Records provided ::

(* ===== verification/Quoter.v ===== *)
(** * The engine's state and the quoting strategy: okx/engine/engine.hpp,
      okx/strategy/naive_quoter.*

    The components of the engine hold references to each other; what they
    refer to are the members of [Engine], which is the record [App] here, the
    private WebSocket client and the outside world.  The strategy is written
    on that state. *)

From S2P Require Import Prelude Float64 Json Okx PriceText Perf OrderBook MarketData SbeBbo.
From S2P Require Import OrderLifecycle OrderStore World OrderEntry WsClient RateLimiter Risk.

(** ** Members *)

(** [NaiveQuoter]'s own members. *)
Record QuoterState := MkQuoter {
  inst_id_ : list Z; inst_id_code_ : Z; sz_ : list Z; tick_sz_ : double;
  tick_decimal_places_ : nat; quote_bps_ : double; requote_threshold_bps_ : double;
  last_quoted_mid_ : option double;
  bid_cl_ord_id_ : option (list Z); ask_cl_ord_id_ : option (list Z) }.

(** The handlers that are ever tracked: the three of [WsOrderRoundTrip]. *)
Inductive ResponseHandler := OrderResponse | AmendResponse | CancelResponse.
(** [WsResponseDemux::pending_]. *)
Definition Pending := gmap (list Z) ResponseHandler.

(** [WsOrderRoundTrip]'s own members. *)
Record RoundTripState := MkRoundTrip {
  order_request_ : OrderRequest; rt_ord_id_ : list Z; rt_cl_ord_id_ : list Z }.

(** [MarketDataSource]. *)
Inductive Source := JsonSource (s : JsonBookSource.t) | SbeSource (inst_id_code : Z) (s : SbeBboSource.t).

(** What the engine asks for: timers, the end of the event loop, and messages
    to be sent on the connection of the market data or on the private one. *)
Inductive Request :=
  | StartTimeoutTimer | StartQuoterTimer | StartStatsTimer | StopIoContext
  | MarketDataSend (message : list Z)
  | PrivateSend (message : list Z).

Record App := MkApp {
  order_store_ : OrderStore.t; kill_switch_ : KillSwitch.t;
  rate_limiter_ : EndpointRateLimiter.t; quoter_ : QuoterState;
  account_state_ : AccountState.t; ws_demux_ : Pending; order_round_trip_ : RoundTripState;
  position_ : Position.t double; tick_to_trade_stats_ : TickToTradeStats.t;
  market_data_ : Source; last_id : Z; requests : list Request }.

Definition set_store (x : OrderStore.t) (a : App) : App :=
  MkApp x (kill_switch_ a) (rate_limiter_ a) (quoter_ a) (account_state_ a) (ws_demux_ a)
    (order_round_trip_ a) (position_ a) (tick_to_trade_stats_ a) (market_data_ a) (last_id a)
    (requests a).
Definition set_kill (x : KillSwitch.t) (a : App) : App :=
  MkApp (order_store_ a) x (rate_limiter_ a) (quoter_ a) (account_state_ a) (ws_demux_ a)
    (order_round_trip_ a) (position_ a) (tick_to_trade_stats_ a) (market_data_ a) (last_id a)
    (requests a).
Definition set_limiter (x : EndpointRateLimiter.t) (a : App) : App :=
  MkApp (order_store_ a) (kill_switch_ a) x (quoter_ a) (account_state_ a) (ws_demux_ a)
    (order_round_trip_ a) (position_ a) (tick_to_trade_stats_ a) (market_data_ a) (last_id a)
    (requests a).
Definition set_quoter (x : QuoterState) (a : App) : App :=
  MkApp (order_store_ a) (kill_switch_ a) (rate_limiter_ a) x (account_state_ a) (ws_demux_ a)
    (order_round_trip_ a) (position_ a) (tick_to_trade_stats_ a) (market_data_ a) (last_id a)
    (requests a).
Definition set_account (x : AccountState.t) (a : App) : App :=
  MkApp (order_store_ a) (kill_switch_ a) (rate_limiter_ a) (quoter_ a) x (ws_demux_ a)
    (order_round_trip_ a) (position_ a) (tick_to_trade_stats_ a) (market_data_ a) (last_id a)
    (requests a).
Definition set_demux (x : Pending) (a : App) : App :=
  MkApp (order_store_ a) (kill_switch_ a) (rate_limiter_ a) (quoter_ a) (account_state_ a) x
    (order_round_trip_ a) (position_ a) (tick_to_trade_stats_ a) (market_data_ a) (last_id a)
    (requests a).
Definition set_round_trip (x : RoundTripState) (a : App) : App :=
  MkApp (order_store_ a) (kill_switch_ a) (rate_limiter_ a) (quoter_ a) (account_state_ a)
    (ws_demux_ a) x (position_ a) (tick_to_trade_stats_ a) (market_data_ a) (last_id a)
    (requests a).
Definition set_position (x : Position.t double) (a : App) : App :=
  MkApp (order_store_ a) (kill_switch_ a) (rate_limiter_ a) (quoter_ a) (account_state_ a)
    (ws_demux_ a) (order_round_trip_ a) x (tick_to_trade_stats_ a) (market_data_ a) (last_id a)
    (requests a).
Definition set_stats (x : TickToTradeStats.t) (a : App) : App :=
  MkApp (order_store_ a) (kill_switch_ a) (rate_limiter_ a) (quoter_ a) (account_state_ a)
    (ws_demux_ a) (order_round_trip_ a) (position_ a) x (market_data_ a) (last_id a) (requests a).
Definition set_market_data (x : Source) (a : App) : App :=
  MkApp (order_store_ a) (kill_switch_ a) (rate_limiter_ a) (quoter_ a) (account_state_ a)
    (ws_demux_ a) (order_round_trip_ a) (position_ a) (tick_to_trade_stats_ a) x (last_id a)
    (requests a).
Definition set_last_id (x : Z) (a : App) : App :=
  MkApp (order_store_ a) (kill_switch_ a) (rate_limiter_ a) (quoter_ a) (account_state_ a)
    (ws_demux_ a) (order_round_trip_ a) (position_ a) (tick_to_trade_stats_ a) (market_data_ a) x
    (requests a).
Definition set_requests (x : list Request) (a : App) : App :=
  MkApp (order_store_ a) (kill_switch_ a) (rate_limiter_ a) (quoter_ a) (account_state_ a)
    (ws_demux_ a) (order_round_trip_ a) (position_ a) (tick_to_trade_stats_ a) (market_data_ a)
    (last_id a) x.

(** ** Operations on the parts *)
Section parts.
Context {W : Type} `{!World W} (freq : Z).
Notation S := (OkxWsClient.St App W).

Definition on_app {A} : M App A → M S A :=
  zoom OkxWsClient.app (λ a s, OkxWsClient.MkSt (OkxWsClient.client s) a (OkxWsClient.world s)
                                 (OkxWsClient.effects s)).
Definition see {A} (f : App → A) : M S A := s ← get; mret (f (OkxWsClient.app s)).
Definition change (f : App → App) : M S unit := on_app (modify f).
Definition on_world {A} : M W A → M S A := OkxWsClient.on_world.
Definition on_store {A} (m : M OrderStore.t A) : M S A := on_app (zoom order_store_ set_store m).

(** The static counter of the ids lives in the program, the clock outside. *)
Definition on_ids {A} : M (Z * W) A → M S A :=
  zoom (λ s, (last_id (OkxWsClient.app s), OkxWsClient.world s))
       (λ x s, OkxWsClient.MkSt (OkxWsClient.client s) (set_last_id x.1 (OkxWsClient.app s)) x.2
                 (OkxWsClient.effects s)).

(** The handler given to [SetOnTraceResolved]. *)
Definition on_trace_resolved (trace : TickToTradeTrace) : M S unit :=
  on_app (zoom tick_to_trade_stats_ set_stats (runS (TickToTradeStats.Record_ freq trace))).
Definition request (r : Request) : M S unit :=
  change (λ a, set_requests (requests a ++ [r]) a).
(** [private_ws_client_.Send], which is noted. *)
Definition Send (payload : list Z) (trace : option TickToTradeTrace) : M S unit :=
  _ ← request (PrivateSend payload);
  OkxWsClient.Send on_trace_resolved payload trace.

(** [TryAcquire] and [Add] read the steady clock. *)
Definition TryAcquire (op : list Z) : M S bool :=
  now ← on_world (ask steady_clock_now);
  on_app (zoom rate_limiter_ set_limiter (EndpointRateLimiter.TryAcquire now op)).
Definition Add (cl_ord_id inst_id side px sz : list Z) : M S unit :=
  now ← on_world (ask steady_clock_now);
  on_store (OrderStore.Add now cl_ord_id inst_id side px sz).
End parts.

Module NaiveQuoter.
Definition kBpsPerUnit : double := f_of_Z 10000.

Definition make (inst_id : list Z) (inst_id_code : Z) (sz tick_sz : list Z)
    (quote_bps requote_threshold_bps : double) : result QuoterState :=
  tick ← json.ParseDouble (sv_of tick_sz);
  Ok (MkQuoter inst_id inst_id_code sz tick (DecimalPlaces tick_sz) quote_bps
        requote_threshold_bps None None None).

(** The member that a call of [ReplaceSide] gets a reference to. *)
Inductive Slot := BidSlot | AskSlot.
Definition slot_id (x : Slot) (q : QuoterState) : option (list Z) :=
  match x with BidSlot => bid_cl_ord_id_ q | AskSlot => ask_cl_ord_id_ q end.
Definition set_slot (x : Slot) (id : option (list Z)) (q : QuoterState) : QuoterState :=
  match x with
  | BidSlot => MkQuoter (inst_id_ q) (inst_id_code_ q) (sz_ q) (tick_sz_ q) (tick_decimal_places_ q)
      (quote_bps_ q) (requote_threshold_bps_ q) (last_quoted_mid_ q) id (ask_cl_ord_id_ q)
  | AskSlot => MkQuoter (inst_id_ q) (inst_id_code_ q) (sz_ q) (tick_sz_ q) (tick_decimal_places_ q)
      (quote_bps_ q) (requote_threshold_bps_ q) (last_quoted_mid_ q) (bid_cl_ord_id_ q) id
  end.
Definition set_mid (mid : option double) (q : QuoterState) : QuoterState :=
  MkQuoter (inst_id_ q) (inst_id_code_ q) (sz_ q) (tick_sz_ q) (tick_decimal_places_ q)
    (quote_bps_ q) (requote_threshold_bps_ q) mid (bid_cl_ord_id_ q) (ask_cl_ord_id_ q).

Definition OnOrderRemoved (cl_ord_id : list Z) (q : QuoterState) : QuoterState :=
  if decide (bid_cl_ord_id_ q = Some cl_ord_id) then set_slot BidSlot None q
  else if decide (ask_cl_ord_id_ q = Some cl_ord_id) then set_slot AskSlot None q
  else q.

Definition OwnsOrder (cl_ord_id : list Z) (q : QuoterState) : bool :=
  bool_decide (bid_cl_ord_id_ q = Some cl_ord_id) || bool_decide (ask_cl_ord_id_ q = Some cl_ord_id).

Definition ComputeQuotePrices (mid : double) (q : QuoterState) : double * double :=
  (fmul mid (fsub (f_of_Z 1) (fdiv (quote_bps_ q) kBpsPerUnit)),
   fmul mid (fadd (f_of_Z 1) (fdiv (quote_bps_ q) kBpsPerUnit))).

Exercise directions :: Beginning at the line above that contains "(** ** Operations on the parts *)", return each line exactly through the line that contains "(f (OkxWsClient.app s)).", and no others.

Solution for this problem ::
(** ** Operations on the parts *)
Section parts.
Context {W : Type} `{!World W} (freq : Z).
Notation S := (OkxWsClient.St App W).

Definition on_app {A} : M App A → M S A :=
  zoom OkxWsClient.app (λ a s, OkxWsClient.MkSt (OkxWsClient.client s) a (OkxWsClient.world s)
                                 (OkxWsClient.effects s)).
Definition see {A} (f : App → A) : M S A := s ← get; mret (f (OkxWsClient.app s)).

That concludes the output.